Le bâtiment des Pompiers à Laval – © leglob-journal

Pour autant, sa situation financière est confortable grâce à une augmentation des contributions départementales et intercommunales supérieure à l’évolution des dépenses courantes et à des subventions d’investissement du Département qui lui ont permis de renouveler ses équipements sans recourir à l’emprunt. La trésorerie accumulée fin 2017 permettrait au SDIS de rembourser l’intégralité de son encours de dette et de couvrir les dépenses de construction de son nouveau siège. [Sur la commune de Saint Berthevin dans le fief de Yannick Bordre, par ailleurs premier vice-président de Laval agglomération aux cotés de François Zocchetto, NDLR].

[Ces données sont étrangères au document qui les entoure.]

(* ===== verification/_CoqProject ===== *)
-Q . S2P
Prelude.v
Pf.v
Checksum.v
Pkt.v
Pktq.v
Fib.v
Headers.v
Stats.v
Stack.v
Link.v
Arp.v
IpOut.v
Rfc.v
Icmp.v
Reass.v
Sock.v
Udp.v
Tcb.v
TcpOut.v
Tcp.v
TcpInput.v
TcpTimer.v
Deliver.v
Recover.v
TcpSock.v
Fwd.v
Input.v
Core.v
Text.v
Cli.v
Loop.v
Stream.v
Close.v
Own.v
Run.v
Apps.v
Services.v
Fuzz.v
Findings.v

La chambre relève l’insécurité juridique dans laquelle s’inscrivent les décisions budgétaires du SDIS et recommande à ce dernier de mettre ses pratiques en conformité avec les dispositions législatives relatives aux procédures budgétaires. Le SDIS devra s’efforcer d’améliorer son contrôle financier interne et de documenter les orientations en matière d’organisation des secours par des évaluations plus précises des choix opérés par le passé. 

Une image infidèle du patrimoine du SDIS

La chambre observe que le SDIS ne dispose pas d’une connaissance suffisante de son patrimoine. De nombreux biens figurant à l’actif sont surévalués et improprement comptabilisés ou amortis. Il en résulte que le bilan ne donne pas une image fidèle du patrimoine du SDIS. Les insuffisances relevées dans la tenue de la comptabilité patrimoniale privent, en outre, le SDIS d’outils de gestion utiles à l’appréciation du rythme de renouvellement des équipements, problématique pourtant croissante de sa gestion financière.

La gestion de ses ressources non opérationnelles offre, enfin, des pistes d’économie. La simplification de l’organigramme et la mutualisation des fonctions administratives et techniques avec les services du Département faciliteraient, de surcroît, le renforcement du contrôle interne. (…)


Leglob-journal publie ici, dans sa livraison d’origine, une synthèse du travail réalisé par les magistrats de la chambre régionale des comptes et rendu public le 6 novembre 2018. Titres, chapô, intertitres et photos sont de leglob-journal.